La salle était en sous-sol, dans ce quartier populaire de Lausanne où l’immigration avait mille visages. Ça sentait la sueur et le fer chaud. Le bruit des haltères cognait comme une musique commune. On y croisait un « Momo » dans son jogging XXL rescapé des années 80, des Italiens, des Yougos, des Suisses, des Africains. Un évangélique, maillot de foot israélien sur le dos, s’entraînait chaque semaine – protégé par d’autres sportifs pourtant à l’opposé de ses convictions.
Ici, il n’y avait ni Noirs ni Blancs, ni hétéros ni gays. Il n’y avait que la fonte, les poids, et cette volonté butée d’en découdre avec soi-même, et seulement soi-même. La salle, c’était un sanctuaire profane où les différences restaient au vestiaire et où chacun communiait dans le culte de l’effort.
Cette salle existe encore. Peut-être que Momo surcharge toujours la presse à cuisses, fier de ressortir ses vieilles photos « énormes ». Mais aujourd’hui, un autre récit s’impose : ce lieu de brassage et de fraternité serait, à en croire Blick, une « porte d’entrée vers la fachosphère ».

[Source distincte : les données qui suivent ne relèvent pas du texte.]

(** A request without a tool name, with the empty tool name, or without
    parameters is answered with 400 before the registry is consulted. *)
Theorem post_bad_request (tools : list (string * Tool.t P R)) (messageError : option string)
    (request : Request.t P) :
  Js.falsy (Request.toolName request) = true \/ Request.parameters request = None ->
  Route.POST tools messageError (Parsed request)
  = (Resolved (Response.mk 400 (ErrorBody "Tool name and parameters are required" None)), []).
Proof.
  unfold Route.POST.
  destruct (Request.toolName request) as [[|c toolName]|],
    (Request.parameters request) as [parameters|]; simpl; try done.
  by intros [|].
Qed.

(** A request for a name that the registry does not know is answered
    with 404 and the name, and no tool is run. *)
Theorem post_not_found (tools : list (string * Tool.t P R)) (messageError : option string)
    (request : Request.t P) (toolName : string) (parameters : P) :
  Request.toolName request = Some toolName ->
  Js.isEmpty toolName = false ->
  Request.parameters request = Some parameters ->
  ToolRegistry.hasTool toolName tools = false ->
  Route.POST tools messageError (Parsed request)
  = (Resolved (Response.mk 404 (ErrorBody ("Tool '" +:+ toolName +:+ "' not found") None)), []).
Proof.
  intros Hname Hne Hparams Hhas. unfold Route.POST. rewrite Hname, Hparams, Hne.
  unfold ToolRegistry.hasTool, JsMap.has, ToolRegistry.getTool in *.
  by destruct (JsMap.get toolName tools).
Qed.

(** X27. An exception of the tool becomes a 500 answer that carries the
    message as its details; what the tool had done until then stays
    done, and the error is written to the console. *)
Theorem post_tool_exception (tools : list (string * Tool.t P R)) (messageError : option string)
    (request : Request.t P) (toolName : string) (parameters : P) (tool : Tool.t P R)
    (message : string) (log : list effect) :
  Request.toolName request = Some toolName ->
  Js.isEmpty toolName = false ->
  Request.parameters request = Some parameters ->
  ToolRegistry.getTool toolName tools = Some tool ->
  Tool.execute tool parameters = (Rejected message, log) ->
  Route.POST tools messageError (Parsed request)
  = (Resolved (Response.mk 500 (ErrorBody "Failed to execute tool" (Some message))),
     map Performed log ++ [Performed (ConsoleError ("Tool execution error: " +:+ message))]).
Proof.
  intros Hname Hne Hparams Htool Hexec. unfold Route.POST.
  by rewrite Hname, Hparams, Hne, Htool, Hexec.
Qed.

(** X28. When the tool has returned its result but the message for the
    conversation cannot be stored, the answer is 500 with the storage
    error as details: the result is not sent, although everything the
    tool did has been done. *)
Theorem post_message_failure (tools : list (string * Tool.t P R)) (failure : string)
    (request : Request.t P) (toolName conversationId : string) (parameters : P)
    (tool : Tool.t P R) (result : R) (log : list effect) :
  Request.toolName request = Some toolName ->
  Js.isEmpty toolName = false ->
  Request.parameters request = Some parameters ->
  Request.conversationId request = Some conversationId ->
  Js.isEmpty conversationId = false ->
  ToolRegistry.getTool toolName tools = Some tool ->
  Tool.execute tool parameters = (Resolved result, log) ->
  Route.POST tools (Some failure) (Parsed request)
  = (Resolved (Response.mk 500 (ErrorBody "Failed to execute tool" (Some failure))),
     map Performed log
     ++ [MessageCreate conversationId toolName parameters result;
         Performed (ConsoleError ("Tool execution error: " +:+ failure))]).
Proof.
  intros Hname Hne Hparams Hconv Hc Htool Hexec. unfold Route.POST, Route.caught.
  rewrite Hname, Hparams, Hne, Htool, Hexec, Hconv. simpl. rewrite Hc. simpl.
  by rewrite <- app_assoc.
Qed.

End RouteFacts.

Lemma post_bad_request_witness :
  Route.POST (Sample.registry Scenario.prompt) None (Parsed (Sample.call "" "x = 1" None))
  = (Resolved (Response.mk 400 (ErrorBody "Tool name and parameters are required" None)), []).
Proof.
  apply (post_bad_request (Sample.registry Scenario.prompt) None (Sample.call "" "x = 1" None)).
  left. reflexivity.
Defined.

Lemma post_not_found_witness :
  Route.POST (Sample.registry Scenario.prompt) None
    (Parsed (Sample.call "calculator" "x = 1" None))
  = (Resolved (Response.mk 404 (ErrorBody ("Tool '" +:+ "calculator" +:+ "' not found") None)),
     []).
Proof.
  apply (post_not_found (Sample.registry Scenario.prompt) None
           (Sample.call "calculator" "x = 1" None) "calculator" (Scenario.request "x = 1")).
  - reflexivity.
  - reflexivity.
  - reflexivity.
  - reflexivity.
Defined.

Un chercheur y explique que pousser de la fonte pourrait mener à pousser des idées extrêmes, comme si chaque développé-couché rapprochait mécaniquement de la radicalisation. Guillaume Vallet, professeur d’économie à l’Université Grenoble Alpes, affirme que le muscle « favorise la diffusion de modèles simplistes », réalité face à laquelle les pouvoirs publics resteraient sourds. Mazette. Et l’expert d’ajouter que, dans un monde incertain, le corps devient une « armure », la seule chose que l’on peut contrôler, exhiber, opposer. Pour lui, dès lors qu’un individu considère son corps comme la réponse à tout, il serait déjà en train de glisser vers l’extrême.